[What you will do] Everything in the data below is left aside except the lines from the one containing "candidate_namespace : CacheNamespace;" through the one containing "Definition info_from_envelope (e"; repeat those exactly.

[Records supplied]
(* ===== verification/Cache.v ===== *)
(** * The cache of [cache.rs]

    Keys and compatibility of entries, the envelope beside each payload, and
    the operations of [Cache] as programs over the file system: lookup,
    publication under a writer lease, inspection, eviction and the recovery of
    what interrupted writers leave. The build for other systems than Windows is
    modelled. SHA-256 and [serde_json] are parameters; [rounds] bounds the
    rounds of each loop that the system could prolong. *)

From S2P Require Import Prelude Errors Tensor Identity Order FileReader FileSystem.
From stdpp Require Import pretty.
From Stdlib Require Import Numbers.HexadecimalString.
From Stdlib Require Strings.String.
Local Open Scope N_scope.

Definition CACHE_ENVELOPE_VERSION : N := 1.
Definition CACHE_DIRECTORY_VERSION : string := "v1".
Definition METADATA_FILE : string := "metadata.json".
Definition PAYLOAD_FILE : string := "payload.bin".
Definition OWNER_FILE : string := "owner".
Definition HEARTBEAT_FILE : string := "heartbeat".
Definition REPLACEMENT_MARKER : string := ".previous-".
Definition MAX_METADATA_BYTES : N := 64 * 1024.
Definition COPY_BUFFER_BYTES : N := 256 * 1024.
(** Durations count nanoseconds. *)
Definition DEFAULT_LEASE_WAIT : N := 30 * 10 ^ 9.
Definition DEFAULT_STALE_AFTER : N := 30 * 60 * 10 ^ 9.
Definition DEFAULT_POLL_INTERVAL : N := 10 * 10 ^ 6.
Definition DEFAULT_MAXIMUM_SCAN_ENTRIES : N := 1000000.
Definition MAXIMUM_CACHE_SCAN_DEPTH : nat := 16.

(** ** Keys and compatibility *)

Inductive CacheNamespace := PlanEntries | PreparedEntries.

#[export] Instance CacheNamespace_eq_dec : EqDecision CacheNamespace.
Proof. solve_decision. Defined.

Definition directory_name (n : CacheNamespace) : string :=
  match n with PlanEntries => "plans" | PreparedEntries => "prepared" end.
Definition key_tag (n : CacheNamespace) : bytes :=
  String.list_byte_of_string match n with PlanEntries => "plan" | PreparedEntries => "prepared" end.

Record CacheCompatibility := {
  format_version : N;
  transform : ContentDigest;
  backend_abi : option ContentDigest
}.

#[export] Instance CacheCompatibility_eq_dec : EqDecision CacheCompatibility.
Proof. solve_decision. Defined.

Definition CacheCompatibility_new (version : N) (t : ContentDigest) (abi : option ContentDigest)
  : CacheCompatibility :=
  {| format_version := version; transform := t; backend_abi := abi |}.
Definition CacheCompatibility_plan (version : N) (t : ContentDigest) : CacheCompatibility :=
  CacheCompatibility_new version t None.
Definition CacheCompatibility_prepared (version : N) (t abi : ContentDigest) : CacheCompatibility :=
  CacheCompatibility_new version t (Some abi).

Record CacheKey := { key_digest : ContentDigest }.

#[export] Instance CacheKey_eq_dec : EqDecision CacheKey.
Proof. solve_decision. Defined.

(** The bytes one call of [update_hash_part] feeds to the hasher. *)
Definition update_hash_part (bs : bytes) : bytes :=
  to_le_bytes 16 (N.of_nat (length bs)) ++ bs.

Definition derive_preimage (n : CacheNamespace) (c : CacheCompatibility) (identities : list bytes)
  : bytes :=
  update_hash_part (String.list_byte_of_string "model-weights-rs-cache-key-v1") ++
  update_hash_part (key_tag n) ++
  update_hash_part (to_le_bytes 4 (format_version c)) ++
  update_hash_part (digest_bytes (transform c)) ++
  match backend_abi c with
  | Some abi => update_hash_part [Byte.x01] ++ update_hash_part (digest_bytes abi)
  | None => update_hash_part [Byte.x00]
  end ++
  concat (map update_hash_part identities).

Definition CacheKey_derive (sha256 : bytes -> bytes) (n : CacheNamespace) (c : CacheCompatibility)
  (identities : list bytes) : CacheKey :=
  {| key_digest := from_bytes (sha256 (derive_preimage n c identities)) |}.

Definition CacheKey_display (k : CacheKey) : string :=
  String.string_of_list_byte (digest_display (key_digest k)).
Definition CacheKey_from_str (s : string) : result CacheKey :=
  d ← digest_from_str (String.list_byte_of_string s);
  mret {| key_digest := d |}.

(** ** Options *)

Record CacheOptions := {
  lease_wait : N;
  stale_after : N;
  poll_interval : N;
  maximum_scan_entries : N
}.

Definition set_lease_wait (v : N) (o : CacheOptions) : CacheOptions :=
  {| lease_wait := v; stale_after := stale_after o; poll_interval := poll_interval o;
     maximum_scan_entries := maximum_scan_entries o |}.
Definition set_stale_after (v : N) (o : CacheOptions) : CacheOptions :=
  {| lease_wait := lease_wait o; stale_after := v; poll_interval := poll_interval o;
     maximum_scan_entries := maximum_scan_entries o |}.
Definition set_poll_interval (v : N) (o : CacheOptions) : CacheOptions :=
  {| lease_wait := lease_wait o; stale_after := stale_after o; poll_interval := v;
     maximum_scan_entries := maximum_scan_entries o |}.
Definition set_maximum_scan_entries (v : N) (o : CacheOptions) : CacheOptions :=
  {| lease_wait := lease_wait o; stale_after := stale_after o; poll_interval := poll_interval o;
     maximum_scan_entries := v |}.

Definition CacheOptions_default : CacheOptions :=
  {| lease_wait := DEFAULT_LEASE_WAIT; stale_after := DEFAULT_STALE_AFTER;
     poll_interval := DEFAULT_POLL_INTERVAL;
     maximum_scan_entries := DEFAULT_MAXIMUM_SCAN_ENTRIES |}.

Inductive CacheValidation := FullValidation | TrustedMetadata.

#[export] Instance CacheValidation_eq_dec : EqDecision CacheValidation.
Proof. solve_decision. Defined.

(** ** Entries and outcomes *)

Record CacheEnvelope := {
  envelope_version : N;
  envelope_namespace : CacheNamespace;
  envelope_key : CacheKey;
  envelope_compatibility : CacheCompatibility;
  envelope_payload_len : N;
  envelope_payload_digest : ContentDigest;
  envelope_created : N
}.

Inductive CacheMissReason :=
  | EntryNotFound
  | IncompleteEntry
  | MetadataTooLarge (actual maximum : N)
  | MetadataMalformed
  | EnvelopeVersion (found supported : N)
  | NamespaceMismatch (found : CacheNamespace)
  | KeyMismatch (found : CacheKey)
  | CompatibilityMismatch (found : CacheCompatibility)
  | LengthMismatch (expected actual : N)
  | DigestMismatch (expected actual : ContentDigest).

Record CacheEntryInfo := {
  namespace : CacheNamespace;
  entry_key : CacheKey;
  compatibility : CacheCompatibility;
  payload_len : N;
  payload_digest : ContentDigest;
  created_unix_millis : N;
  payload_path : path
}.

(** The payload is an open file. *)
Record CacheEntry := {
  info : CacheEntryInfo;
  payload : Handle
}.

Inductive CacheLookup :=
  | Hit (e : CacheEntry)
  | Miss (r : CacheMissReason).

(** [CacheLookup::into_result]. *)
Definition into_result (l : CacheLookup) : CacheEntry + CacheMissReason :=
  match l with Hit e => inl e | Miss r => inr r end.

Inductive CachePublication :=
  | Published (e : CacheEntry)
  | Reused (e : CacheEntry).

Definition publication_entry (p : CachePublication) : CacheEntry :=
  match p with Published e | Reused e => e end.

Record CacheInspection := {
  inspection_entries : list CacheEntryInfo;
  invalid_entries : N;
  payload_bytes : N;
  total_bytes : N
}.

Inductive EvictionReason := Explicit | Capacity | Corrupt | Incompatible | SourceChanged.

Record EvictionRecord := {
  record_namespace : CacheNamespace;
  record_key : CacheKey;
  record_reason : EvictionReason;
  record_bytes : N
}.

Record EvictionReport := {
  before_bytes : N;
  after_bytes : N;
  records : list EvictionRecord
}.

Record RecoveryReport := {
  removed_directories : N;
  restored_entries : N;
  reclaimed_bytes : N
}.

Definition RecoveryReport_default : RecoveryReport :=
  {| removed_directories := 0; restored_entries := 0; reclaimed_bytes := 0 |}.

(** The counters of the report saturate. *)
Definition add_removed (bytes : N) (r : RecoveryReport) : RecoveryReport :=
  {| removed_directories := N.min (removed_directories r + 1) usize_MAX;
     restored_entries := restored_entries r;
     reclaimed_bytes := N.min (reclaimed_bytes r + bytes) u64_MAX |}.
Definition add_restored (r : RecoveryReport) : RecoveryReport :=
  {| removed_directories := removed_directories r;
     restored_entries := N.min (restored_entries r + 1) usize_MAX;
     reclaimed_bytes := reclaimed_bytes r |}.

Inductive MetadataRead :=
  | Envelope (e : CacheEnvelope)
  | MetadataMiss (r : CacheMissReason).

Record CacheCandidate := {
  candidate_namespace : CacheNamespace;
  candidate_key : CacheKey;
  candidate_path : path;
  candidate_modified : N;
  candidate_envelope : option CacheEnvelope
}.

Record CacheInner := {
  cache_root : path;
  options : CacheOptions
}.

Definition info_from_envelope (e : CacheEnvelope) (p : path) : CacheEntryInfo :=
  {| namespace := envelope_namespace e; entry_key := envelope_key e;
     compatibility := envelope_compatibility e; payload_len := envelope_payload_len e;
     payload_digest := envelope_payload_digest e; created_unix_millis := envelope_created e;
     payload_path := p |}.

[Answer]
  candidate_namespace : CacheNamespace;
  candidate_key : CacheKey;
  candidate_path : path;
  candidate_modified : N;
  candidate_envelope : option CacheEnvelope
}.

Record CacheInner := {
  cache_root : path;
  options : CacheOptions
}.

Definition info_from_envelope (e : CacheEnvelope) (p : path) : CacheEntryInfo :=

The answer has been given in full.